概要
この言葉は英語でPseudepigraphaと呼び、元の意味としてはギリシャ語の「 ψευδεπιγραφία( 偽りの著作名 )」というものであり、実際にはユダヤ教およびキリスト教の文書のうち、正典とされないもの、かつ正典から除外された文書群である外典( Apocrypha )を除外したものを指し、異端の文書ともされる。
詳細
旧約聖書の外典の場合、ユダヤ教では正典とされないものの、カトリックや正教会などキリスト教の大手教派では第二正典として扱われるもが存在している。
ところが偽典の場合、エチオピア正教( 5世紀に正教会から異端とされ分離された非カルケドン派の最大グループ、エチオピアを中心として信徒がおりエチオピア十字と呼ばれる十字架を用いることでも有名 )における、ヨベル書( 天地創造から族長時代の末期までの経緯を懐述するという形で記述された書であり、ほかにエチオピアユダヤ教徒が正典として扱い、『小創世記』とも呼ばれる )とエチオピア語エノク書( 預言書に分類され、黙示録に類する書籍。天使や悪魔が多数登場 )を除いて、正典として扱われることはない( 当然であるがこの文書を正典とする者にとってはこれらの文書は「偽典」とは扱われない )。
また、一部文書においては一部宗派において外典として扱われるが、その他の宗派については偽典扱い文書も存在する。
これらの文書には正典とされるダニエル書やヨハネの黙示録、あるいは新約外典のように黙示思想を盛り込んだ書物も存在しそれらの文書と性質は似通っている。
なお、これらの文書のうち一部は異端であるとされ、特に「内容に問題がある」とされたものは教会により研究が禁止され焚書の対象となったため、現在ではそれらの文書は失われ、過去に引用されたもののみが残っていたり、そもそも残存していないなど、研究が進んでいないものも存在する。
偽典という分類は成立年代の遅さ、あるいはその後のキリスト教における異端認定などによるもの、現在まで生き残った教派における扱いによるものであり、実際には偽典に分類される書のリストは流動的である。例えば第三マカベア書( プトレマイオス朝エジプトにおける神の奇跡を描く物語 )は一般的に偽典とされることがあるが、正教会では正典とされている。
正典と外典
現在聖書正典( カノン )として認められるのは、律法の記述がある5書、預言者について記述された8巻、そのほかの記述とされる諸書11巻である。

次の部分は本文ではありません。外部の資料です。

(* ===== verification/GameRules.v ===== *)
(** * The rules of a dispute game: what its functions keep and do

    The invariant [game_ok] of the storage of a game: phase, deadline, bonds and credits.
    Every function of [MultiProofGame.v] keeps it, [resolve] succeeds exactly when
    [resolutionStatus] says so, and a settlement pays out the pot. *)

From S2P Require Import Prelude Encoding ProofTypes Aggregation Solidity StakingVault MultiProofGame.

(** ** Lanes *)

Lemma has_lane_set b lane : has b lane = lane_set b lane.
Proof. unfold has. by rewrite land_mask, negb_involutive. Qed.

(** The contract counts lanes as the services do. *)
Lemma count_proof_count b : count b = proof_count b.
Proof.
  rewrite proof_count_unfold. unfold count, all_lanes. simpl. rewrite !has_lane_set.
  destruct (lane_set b ValidityProof), (lane_set b TeeAttestation), (lane_set b SecurityCouncil); done.
Qed.

Lemma count_set b lane : count (set b lane) = count b + (if has b lane then 0 else 1).
Proof. unfold set. rewrite !count_proof_count, proof_count_lor_mask, has_lane_set. done. Qed.

Lemma has_set b lane lane' : has (set b lane) lane' = has b lane' || bool_decide (lane = lane').
Proof. unfold set. by rewrite !has_lane_set, lane_set_lor, lane_set_mask. Qed.

Lemma count_bounds b : 0 <= count b <= 3.
Proof. rewrite count_proof_count. apply proof_count_bounds. Qed.

Lemma lane_of_id_Some i lane : lane_of_id i = Some lane <-> i = lane_u8 lane.
Proof.
  unfold lane_of_id, all_lanes. cbn [find lane_u8].
  destruct (Z.eqb_spec 0 i), (Z.eqb_spec 1 i), (Z.eqb_spec 2 i), lane; simpl; (split; [intros [=]|intros ->]); (done || lia).
Qed.
Definition exec env (a : action T) sys : res (System T) :=
  let e := answers sys env in
  match a with
  | Create imm args game sender value =>
      let? '(g, v) := game_initialize keccak256 imm game args e fresh_game (vault sys) sender value
                        (Z.of_nat (4 + length args + 2)) in
      Ok (put game {| c_imm := imm; c_args := args; c_game := g |} v (now env) sys)
  | Challenge game sender => on_clone sys game (fun c =>
      let? '(g, v) := challenge (c_imm c) game (c_args c) e (c_game c) (vault sys) sender in
      Ok (put game {| c_imm := c_imm c; c_args := c_args c; c_game := g |} v (now env) sys))
  | Submit game proof rest => on_clone sys game (fun c =>
      let? g := submitProofLane keccak256 (c_imm c) (c_args c) e (c_game c) proof rest in
      Ok (put game {| c_imm := c_imm c; c_args := c_args c; c_game := g |} (vault sys) (now env) sys))
  | Resolve game => on_clone sys game (fun c =>
      let? g := resolve (c_imm c) (c_args c) e (c_game c) in
      Ok (put game {| c_imm := c_imm c; c_args := c_args c; c_game := g |} (vault sys) (now env) sys))
  | Close game => on_clone sys game (fun c =>
      let? '(g, v) := closeGame (c_imm c) game (c_args c) e (c_game c) (vault sys) in
      Ok (put game {| c_imm := c_imm c; c_args := c_args c; c_game := g |} v (now env) sys))
  | Deposit sender account x =>
      let? '(v, t) := map_err (bubble VaultReverted) (deposit this (vault sys) (tokens sys) sender account x) in
      Ok (set_vault v t (now env) sys)
  | Request sender x =>
      let? v := map_err (bubble VaultReverted) (requestWithdrawal DELAY_SECONDS (vault_env env) (vault sys) sender x) in
      Ok (set_vault v (tokens sys) (now env) sys)
  | Withdraw sender x =>
      let? '(v, t) := map_err (bubble VaultReverted)
                        (withdraw this DELAY_SECONDS (vault_env env) (vault sys) (tokens sys) sender x) in
      Ok (set_vault v t (now env) sys)
  | Stranger sender asked c =>
      let? v := map_err (bubble VaultReverted)
        match c with
        | LockProposer => lockProposerBond this (vault_env env) (vault sys) sender asked
        | LockChallenger => lockChallengerBond this (vault_env env) (vault sys) sender asked
        | Settle payouts => settle this (vault_env env) (vault sys) sender asked payouts
        end in
      Ok (set_vault v (tokens sys) (now env) sys)
  | TokenMoves t => Ok (set_vault (vault sys) t (now env) sys)
  end.

(** ** What the chain and the other contracts guarantee *)

(** Time goes forward; the factory registers the games that it created, under their creation
    data, and no others; the registry knows games of the factory, and finalizes resolved ones. *)
Record chain_ok sys env : Prop := {
  time_forward : clock sys <= now env <= U64_MAX;
  factory_sound claim extra : factory_games (vault_env env) MULTI_PROOF_GAME_TYPE claim extra <> 0 ->
    exists c, clones sys !! factory_games (vault_env env) MULTI_PROOF_GAME_TYPE claim extra = Some c /\
      rootClaim (c_args c) = claim /\ extraData (c_args c) = extra;
  factory_complete game c : clones sys !! game = Some c ->
    factory_games (vault_env env) MULTI_PROOF_GAME_TYPE (rootClaim (c_args c)) (extraData (c_args c)) = game;
  registry_knows game : isGameRegistered env game = true -> is_Some (clones sys !! game) \/ foreign game;
  finalized_resolved game c : clones sys !! game = Some c -> isGameFinalized env game = true ->
    game_status (c_game c) <> InProgress
}.

(** A clone is created once per creation data, at an unused address, from an implementation
    that a constructor accepted, for this vault; callers are not the zero address; a stranger is not at an address
    that the factory gives to clones; others do not spend the vault's tokens. *)
Definition allowed sys env (a : action T) : Prop :=
  match a with
  | Create imm args game _ _ => game <> 0 /\ clones sys !! game = None /\ ~ foreign game /\
      imm_ok imm /\ imm_bondVault imm = this /\ is_bytes args /\
      factory_games (vault_env env) MULTI_PROOF_GAME_TYPE (rootClaim args) (extraData args) = 0
  | Challenge _ sender => sender <> 0
  | Deposit _ _ x | Request _ x | Withdraw _ x => u256 x
  | Stranger sender asked _ => sender <> 0 /\ clones sys !! sender = None /\
      expectedGame (vault_env env) (vault sys) asked <> sender
  | TokenMoves t => balanceOf (tokens sys) this <= balanceOf t this
  | _ => True
  end.

Inductive step sys env (a : action T) : System T -> Prop :=
| do_step sys' : chain_ok sys env -> allowed sys env a -> exec env a sys = Ok sys' -> step sys env a sys'.

(** At the start there are no games and the vault owes nothing. *)
Definition empty_vault (tok config factory : Address) : Vault :=
  {| token := tok; systemConfig := config; disputeGameFactory := factory;
     availableBalance := ∅; withdrawals := ∅; gameBonds := ∅ |}.

(** The calls so far, the last one first, with the state in which each was made. *)
Inductive reachable : list (System T * GameEnv * action T) -> System T -> Prop :=
| reach_start tok config factory t :
    reachable [] {| clones := ∅; vault := empty_vault tok config factory; tokens := t; clock := 0 |}
| reach_step tr sys env a sys' : reachable tr sys -> step sys env a sys' -> reachable ((sys, env, a) :: tr) sys'.

(** ** The invariant *)

#[local] Abbreviation challenger_of g := (claim_challenger (claimData g)).
#[local] Abbreviation bitmap_of g := (claim_proof_bitmap (claimData g)).
Definition decode_batch_transfer_data (data : bytes) : result (option (list (Z * Z))) string :=
  if (length data <? 128)%nat then Ok None
  else
    match as_usize (take 32 data), as_usize (take 32 (drop 32 data)) with
    | Some ids_offset, Some values_offset =>
        match length_at data ids_offset, length_at data values_offset with
        | Some ids_len, Some values_len =>
            if negb (ids_len =? values_len) then Ok None
            else if MAX_BATCH_TRANSFERS <? ids_len then Err "erc1155 batch transfer exceeds maximum of 1000 entries"
            else Ok (batch_pairs data ids_offset values_offset 0 (Z.to_nat ids_len))
        | _, _ => Ok None
        end
    | _, _ => Ok None
    end.

Definition ensure_log_asset_change_capacity (current additional : nat) : result unit string :=
  if (MAX_LOG_ASSET_CHANGES <? current + additional)%nat then Err "log asset change limit exceeded" else Ok tt.

Definition asset_row (t : AssetType) (log : Log) (from to : Address) (amount : Z) (id : option Z) : AssetChange :=
  {| ac_type := t; ac_from := from; ac_to := to; ac_raw_amount := amount; ac_token_id := id;
     ac_asset := placeholder_asset (lg_address log) t |}.

(** The rows of one log, before their number is checked *)
Definition rows_of_log (log : Log) : result (list AssetChange) string :=
  let from i := address_from_topic (topic log i) in
  let n := length (lg_topics log) in
  let size := length (lg_data log) in
  if (n =? 0)%nat then Ok []
  else if topic log 0 =? TRANSFER_TOPIC then
    if (n =? 4)%nat then Ok [asset_row Erc721 log (from 1%nat) (from 2%nat) 1 (Some (topic log 3))]
    else if (n =? 3)%nat && (32 <=? size)%nat then
      Ok [asset_row Erc20 log (from 1%nat) (from 2%nat) (be_val (take 32 (lg_data log))) None]
    else Ok []
  else if (topic log 0 =? TRANSFER_SINGLE_TOPIC) && (n =? 4)%nat && (64 <=? size)%nat then
    Ok [asset_row Erc1155 log (from 2%nat) (from 3%nat) (be_val (take 32 (drop 32 (lg_data log)))) (Some (be_val (take 32 (lg_data log))))]
  else if (topic log 0 =? TRANSFER_BATCH_TOPIC) && (n =? 4)%nat then
    let? pairs := decode_batch_transfer_data (lg_data log) in
    Ok (map (fun '(id, value) => asset_row Erc1155 log (from 2%nat) (from 3%nat) value (Some id)) (default [] pairs))
  else Ok [].

(** For a log without rows the check passes: the rows so far are within the limit. *)
Fixpoint parse_asset_changes_from (changes : list AssetChange) (logs : list Log) : result (list AssetChange) string :=
  match logs with
  | [] => Ok changes
  | log :: logs =>
      let? rows := rows_of_log log in
      let? _ := ensure_log_asset_change_capacity (length changes) (length rows) in
      parse_asset_changes_from (changes ++ rows) logs
  end.
Definition parse_asset_changes (logs : list Log) : result (list AssetChange) string := parse_asset_changes_from [] logs.

Definition exposure_row (log : Log) (t : AssetType) (amount : Z) (all : bool) : ExposureChange :=
  {| ec_owner := address_from_topic (topic log 1); ec_spender := address_from_topic (topic log 2); ec_raw_amount := amount;
     ec_approved_for_all := all; ec_asset := placeholder_asset (lg_address log) t |}.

ちなみに外典( 読み:がいてん英語:Apocrypha )とは、ユダヤ教やキリスト教関係の文書の中で、聖書の正典に加えられなかった文書を指す。
また、偽典に分類される書物は、旧約聖書の登場人物や、新約聖書以前の時代を扱うものに限られており、その結果「新約聖書偽典」なるカテゴリーは存在せず、正典から除外された新約聖書に関する文書はすべて新約外典と称される。
外典詳細
旧約聖書の外典のうち、主たるものは聖書のギリシャ語の翻訳であるとされた七十人訳聖書に記述されたもののうち、ユダヤ教側がヤムニア会議において「マソラ本文」、すなわち「ユダヤ教社会に伝承されてきたヘブライ語聖書のテキスト」を正典としたため、それ以外の文章は外典、ちなみにカトリック等では第二正典とよばれ、現代では旧約聖書続編と呼ばれることがある。
また、新約聖書においては2世紀においてマルキオンという人物が「それまでのキリスト教の考えとは異なる思想、例えば旧約聖書の神及びイエスが伝える神の相違など、をもとに聖書の「正典」を編纂」しようとするなどの動きがあり、教会も正典を定める必然性が存在し、現在の4つの福音書と使徒たちの活動、そして使徒などが書いたとされる書簡類とヨハネの黙示録のみを正典とした。それ以外の文書は外典とされ、特に使徒教父文書の一部など内容に問題のないものは残されたが、内容に問題がある、例えばグノーシス主義の影響がみられる一部の文書は偽書として焚書の対象となった。現在残存するのは内容に問題がないものの使徒による記述ではなかったもの、異端とされる以前に保管されたものが後に発見されたものである。
注意
ちなみに外典を「げてん」と呼ぶと仏教の用語で儒教や道教など仏教以外の教えを説いた所を指す意味となるため、注意が必要である。
こちらの外典には「仏教の価値観からして間違っているもの」から「仏教以外の教えが説かれているが、一般教養として読んでおくべきもの」「仏教そのものではないが、仏教の下位互換と見做し得るもの」まで広い範囲のものが含まれる事になる。